(Collected data entries)
⁂

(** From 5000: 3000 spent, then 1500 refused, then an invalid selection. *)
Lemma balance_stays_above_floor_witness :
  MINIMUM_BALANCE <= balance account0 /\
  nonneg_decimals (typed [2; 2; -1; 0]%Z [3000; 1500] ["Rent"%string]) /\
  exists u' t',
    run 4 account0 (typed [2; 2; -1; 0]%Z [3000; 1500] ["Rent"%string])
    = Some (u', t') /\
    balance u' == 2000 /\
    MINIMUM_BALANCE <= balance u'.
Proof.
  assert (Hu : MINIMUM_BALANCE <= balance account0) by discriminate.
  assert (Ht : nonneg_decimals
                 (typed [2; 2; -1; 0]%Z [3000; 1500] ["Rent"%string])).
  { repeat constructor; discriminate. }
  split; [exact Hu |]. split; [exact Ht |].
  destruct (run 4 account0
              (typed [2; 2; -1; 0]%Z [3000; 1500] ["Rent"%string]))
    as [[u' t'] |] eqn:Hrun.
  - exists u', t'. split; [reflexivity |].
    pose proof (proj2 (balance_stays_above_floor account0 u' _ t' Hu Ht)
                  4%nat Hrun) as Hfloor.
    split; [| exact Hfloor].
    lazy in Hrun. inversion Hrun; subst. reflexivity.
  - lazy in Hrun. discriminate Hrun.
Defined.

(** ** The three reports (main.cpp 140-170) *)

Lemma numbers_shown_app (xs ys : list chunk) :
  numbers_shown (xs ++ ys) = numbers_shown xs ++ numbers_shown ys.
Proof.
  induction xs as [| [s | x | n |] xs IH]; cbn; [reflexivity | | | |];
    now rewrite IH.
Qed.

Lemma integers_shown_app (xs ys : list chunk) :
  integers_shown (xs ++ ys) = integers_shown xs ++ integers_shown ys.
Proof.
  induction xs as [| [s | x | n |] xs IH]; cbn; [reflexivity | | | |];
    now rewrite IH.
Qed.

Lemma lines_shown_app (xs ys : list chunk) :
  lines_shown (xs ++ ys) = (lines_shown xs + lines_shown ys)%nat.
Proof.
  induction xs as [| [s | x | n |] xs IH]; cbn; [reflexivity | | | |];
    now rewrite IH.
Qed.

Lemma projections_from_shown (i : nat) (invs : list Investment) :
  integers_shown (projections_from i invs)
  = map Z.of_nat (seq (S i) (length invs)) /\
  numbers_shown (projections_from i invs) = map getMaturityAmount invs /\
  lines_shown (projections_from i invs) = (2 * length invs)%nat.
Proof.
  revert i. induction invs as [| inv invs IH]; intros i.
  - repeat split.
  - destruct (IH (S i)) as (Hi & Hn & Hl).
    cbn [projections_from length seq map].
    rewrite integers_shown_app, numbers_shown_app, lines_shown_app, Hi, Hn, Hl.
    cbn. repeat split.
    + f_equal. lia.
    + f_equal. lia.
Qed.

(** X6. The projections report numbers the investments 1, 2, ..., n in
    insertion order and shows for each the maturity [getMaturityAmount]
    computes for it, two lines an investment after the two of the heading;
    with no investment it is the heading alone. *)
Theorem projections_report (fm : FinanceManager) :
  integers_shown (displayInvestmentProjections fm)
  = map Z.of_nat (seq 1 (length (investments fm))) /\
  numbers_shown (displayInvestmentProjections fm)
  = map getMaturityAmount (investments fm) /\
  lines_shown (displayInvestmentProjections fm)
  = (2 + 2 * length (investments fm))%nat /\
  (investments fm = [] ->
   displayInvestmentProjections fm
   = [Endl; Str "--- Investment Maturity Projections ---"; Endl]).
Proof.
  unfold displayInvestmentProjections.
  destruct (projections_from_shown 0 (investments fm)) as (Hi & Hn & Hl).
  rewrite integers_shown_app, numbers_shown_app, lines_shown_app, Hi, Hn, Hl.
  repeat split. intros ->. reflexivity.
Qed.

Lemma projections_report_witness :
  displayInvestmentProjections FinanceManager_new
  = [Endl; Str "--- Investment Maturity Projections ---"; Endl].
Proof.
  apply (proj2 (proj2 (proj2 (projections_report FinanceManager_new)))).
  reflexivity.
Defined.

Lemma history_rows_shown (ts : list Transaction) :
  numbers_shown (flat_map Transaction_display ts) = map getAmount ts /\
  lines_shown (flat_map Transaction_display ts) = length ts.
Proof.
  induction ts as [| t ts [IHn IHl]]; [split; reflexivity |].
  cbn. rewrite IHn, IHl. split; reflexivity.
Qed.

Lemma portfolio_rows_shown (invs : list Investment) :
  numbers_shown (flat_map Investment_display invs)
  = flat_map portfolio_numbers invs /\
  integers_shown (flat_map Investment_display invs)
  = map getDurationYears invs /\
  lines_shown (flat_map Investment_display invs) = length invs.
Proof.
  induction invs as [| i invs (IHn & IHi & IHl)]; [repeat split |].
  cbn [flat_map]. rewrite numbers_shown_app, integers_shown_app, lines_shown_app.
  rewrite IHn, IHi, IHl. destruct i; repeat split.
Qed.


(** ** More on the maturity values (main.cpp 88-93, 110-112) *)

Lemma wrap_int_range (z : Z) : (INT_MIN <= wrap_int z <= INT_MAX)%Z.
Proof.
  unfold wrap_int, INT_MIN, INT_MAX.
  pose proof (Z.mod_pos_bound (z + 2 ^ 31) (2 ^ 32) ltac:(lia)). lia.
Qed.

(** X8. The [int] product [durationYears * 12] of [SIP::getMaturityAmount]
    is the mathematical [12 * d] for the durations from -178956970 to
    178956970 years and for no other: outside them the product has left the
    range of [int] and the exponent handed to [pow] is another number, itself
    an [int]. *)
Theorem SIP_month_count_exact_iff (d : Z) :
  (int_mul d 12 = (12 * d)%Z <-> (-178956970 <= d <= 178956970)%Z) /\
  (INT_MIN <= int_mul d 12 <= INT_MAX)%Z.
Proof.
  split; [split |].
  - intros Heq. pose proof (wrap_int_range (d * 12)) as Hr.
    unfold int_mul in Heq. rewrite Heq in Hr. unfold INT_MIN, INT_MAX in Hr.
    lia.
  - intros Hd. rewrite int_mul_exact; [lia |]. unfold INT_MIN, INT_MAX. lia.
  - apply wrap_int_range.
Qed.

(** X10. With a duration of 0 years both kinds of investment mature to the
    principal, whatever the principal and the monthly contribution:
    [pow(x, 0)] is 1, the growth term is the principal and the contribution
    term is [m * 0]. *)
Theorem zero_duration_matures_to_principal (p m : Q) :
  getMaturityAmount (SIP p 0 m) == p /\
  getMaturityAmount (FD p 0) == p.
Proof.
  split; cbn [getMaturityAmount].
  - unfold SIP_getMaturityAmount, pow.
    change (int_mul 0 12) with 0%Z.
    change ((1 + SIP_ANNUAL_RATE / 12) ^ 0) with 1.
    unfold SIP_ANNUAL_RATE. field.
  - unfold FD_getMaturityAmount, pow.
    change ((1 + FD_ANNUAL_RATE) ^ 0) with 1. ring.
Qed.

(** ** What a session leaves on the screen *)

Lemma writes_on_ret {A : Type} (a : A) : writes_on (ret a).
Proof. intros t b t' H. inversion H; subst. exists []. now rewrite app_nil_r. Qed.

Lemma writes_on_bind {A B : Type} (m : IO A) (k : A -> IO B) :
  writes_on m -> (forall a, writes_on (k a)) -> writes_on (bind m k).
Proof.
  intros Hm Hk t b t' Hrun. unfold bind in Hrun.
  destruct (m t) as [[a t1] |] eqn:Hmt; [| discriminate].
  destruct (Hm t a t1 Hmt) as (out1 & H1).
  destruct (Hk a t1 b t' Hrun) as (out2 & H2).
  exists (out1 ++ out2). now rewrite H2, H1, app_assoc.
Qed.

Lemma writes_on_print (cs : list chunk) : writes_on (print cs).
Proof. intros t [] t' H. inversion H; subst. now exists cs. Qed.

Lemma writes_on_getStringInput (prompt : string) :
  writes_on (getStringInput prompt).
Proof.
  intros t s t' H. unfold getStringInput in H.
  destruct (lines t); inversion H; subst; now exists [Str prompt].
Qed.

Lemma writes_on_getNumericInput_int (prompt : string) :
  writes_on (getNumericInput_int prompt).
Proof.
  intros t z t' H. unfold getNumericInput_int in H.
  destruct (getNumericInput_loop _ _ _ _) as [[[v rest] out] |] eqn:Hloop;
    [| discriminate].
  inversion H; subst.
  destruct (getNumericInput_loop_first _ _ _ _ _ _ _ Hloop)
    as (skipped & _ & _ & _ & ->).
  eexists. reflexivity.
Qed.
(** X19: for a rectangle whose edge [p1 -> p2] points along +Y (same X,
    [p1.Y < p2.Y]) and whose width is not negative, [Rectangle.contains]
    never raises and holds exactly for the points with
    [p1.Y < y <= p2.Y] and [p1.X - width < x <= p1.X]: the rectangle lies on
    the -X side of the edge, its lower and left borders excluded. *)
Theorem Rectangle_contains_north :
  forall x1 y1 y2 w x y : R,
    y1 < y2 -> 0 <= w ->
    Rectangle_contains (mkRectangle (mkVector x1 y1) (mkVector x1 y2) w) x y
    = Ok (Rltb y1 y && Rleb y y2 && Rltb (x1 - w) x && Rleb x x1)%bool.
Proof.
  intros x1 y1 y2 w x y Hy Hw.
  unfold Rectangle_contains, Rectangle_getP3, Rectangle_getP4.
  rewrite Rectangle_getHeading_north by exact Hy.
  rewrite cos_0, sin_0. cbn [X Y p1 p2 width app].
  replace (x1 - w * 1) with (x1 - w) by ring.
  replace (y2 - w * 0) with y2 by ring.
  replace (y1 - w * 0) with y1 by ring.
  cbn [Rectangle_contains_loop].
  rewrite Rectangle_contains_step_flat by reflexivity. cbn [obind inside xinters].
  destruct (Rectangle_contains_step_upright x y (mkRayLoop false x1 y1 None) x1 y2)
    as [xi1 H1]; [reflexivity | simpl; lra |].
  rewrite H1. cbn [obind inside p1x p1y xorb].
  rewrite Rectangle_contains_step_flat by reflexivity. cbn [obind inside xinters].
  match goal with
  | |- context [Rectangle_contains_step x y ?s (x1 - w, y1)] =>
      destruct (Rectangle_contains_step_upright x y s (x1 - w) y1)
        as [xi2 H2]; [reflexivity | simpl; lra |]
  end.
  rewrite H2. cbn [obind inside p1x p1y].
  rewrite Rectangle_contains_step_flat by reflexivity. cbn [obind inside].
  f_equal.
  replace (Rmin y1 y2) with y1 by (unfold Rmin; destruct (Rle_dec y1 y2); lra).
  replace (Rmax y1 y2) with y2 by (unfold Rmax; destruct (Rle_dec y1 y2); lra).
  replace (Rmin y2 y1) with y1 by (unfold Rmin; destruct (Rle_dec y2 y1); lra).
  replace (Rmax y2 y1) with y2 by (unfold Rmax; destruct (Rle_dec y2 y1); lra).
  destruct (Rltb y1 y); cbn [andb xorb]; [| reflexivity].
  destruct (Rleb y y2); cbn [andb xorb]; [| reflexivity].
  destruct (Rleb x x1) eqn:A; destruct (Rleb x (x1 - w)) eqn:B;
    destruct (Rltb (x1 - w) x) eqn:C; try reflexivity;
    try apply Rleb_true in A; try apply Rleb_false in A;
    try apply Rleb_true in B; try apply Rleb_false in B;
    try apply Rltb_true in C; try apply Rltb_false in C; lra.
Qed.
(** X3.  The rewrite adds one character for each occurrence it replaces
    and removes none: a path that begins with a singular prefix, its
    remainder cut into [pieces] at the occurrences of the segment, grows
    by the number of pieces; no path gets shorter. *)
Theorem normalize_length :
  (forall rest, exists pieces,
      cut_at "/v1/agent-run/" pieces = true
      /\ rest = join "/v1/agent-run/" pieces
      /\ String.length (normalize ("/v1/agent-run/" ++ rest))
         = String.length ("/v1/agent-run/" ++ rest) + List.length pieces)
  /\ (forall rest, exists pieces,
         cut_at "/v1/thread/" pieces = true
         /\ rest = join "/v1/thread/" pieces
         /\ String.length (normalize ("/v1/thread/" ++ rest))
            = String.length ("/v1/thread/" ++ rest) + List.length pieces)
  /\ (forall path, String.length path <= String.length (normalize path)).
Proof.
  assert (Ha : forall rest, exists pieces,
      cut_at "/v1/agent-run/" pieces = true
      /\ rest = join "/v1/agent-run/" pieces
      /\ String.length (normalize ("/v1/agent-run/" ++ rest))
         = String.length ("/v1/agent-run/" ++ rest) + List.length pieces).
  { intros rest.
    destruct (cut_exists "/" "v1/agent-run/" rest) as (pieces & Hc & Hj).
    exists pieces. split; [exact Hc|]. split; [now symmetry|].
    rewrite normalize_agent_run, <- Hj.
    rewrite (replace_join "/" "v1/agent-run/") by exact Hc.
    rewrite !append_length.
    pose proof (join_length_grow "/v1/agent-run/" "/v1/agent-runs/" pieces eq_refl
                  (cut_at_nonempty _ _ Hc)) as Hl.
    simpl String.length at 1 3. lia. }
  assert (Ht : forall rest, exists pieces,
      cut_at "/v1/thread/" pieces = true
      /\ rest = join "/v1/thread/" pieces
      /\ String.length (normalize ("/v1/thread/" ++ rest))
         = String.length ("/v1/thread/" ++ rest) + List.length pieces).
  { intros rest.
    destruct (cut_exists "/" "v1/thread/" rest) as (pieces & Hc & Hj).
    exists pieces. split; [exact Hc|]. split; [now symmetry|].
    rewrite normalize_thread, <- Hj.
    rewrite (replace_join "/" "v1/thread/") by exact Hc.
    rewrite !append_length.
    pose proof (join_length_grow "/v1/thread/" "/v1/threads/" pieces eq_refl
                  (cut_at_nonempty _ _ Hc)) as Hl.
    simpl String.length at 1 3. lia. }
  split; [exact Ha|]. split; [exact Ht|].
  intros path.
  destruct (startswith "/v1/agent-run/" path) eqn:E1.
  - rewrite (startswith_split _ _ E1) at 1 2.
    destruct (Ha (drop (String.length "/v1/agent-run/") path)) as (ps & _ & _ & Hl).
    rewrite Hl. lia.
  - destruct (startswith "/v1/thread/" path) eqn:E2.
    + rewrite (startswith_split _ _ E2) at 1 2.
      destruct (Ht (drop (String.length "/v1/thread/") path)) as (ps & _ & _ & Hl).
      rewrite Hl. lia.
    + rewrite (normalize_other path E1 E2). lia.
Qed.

⁂

**YOUR GOAL**
Which lines of the records above hold the word "Theorem"? Copy each of them.

**TASK RESULT**
Theorem projections_report (fm : FinanceManager) :
Theorem SIP_month_count_exact_iff (d : Z) :
Theorem zero_duration_matures_to_principal (p m : Q) :
Theorem Rectangle_contains_north :
Theorem normalize_length :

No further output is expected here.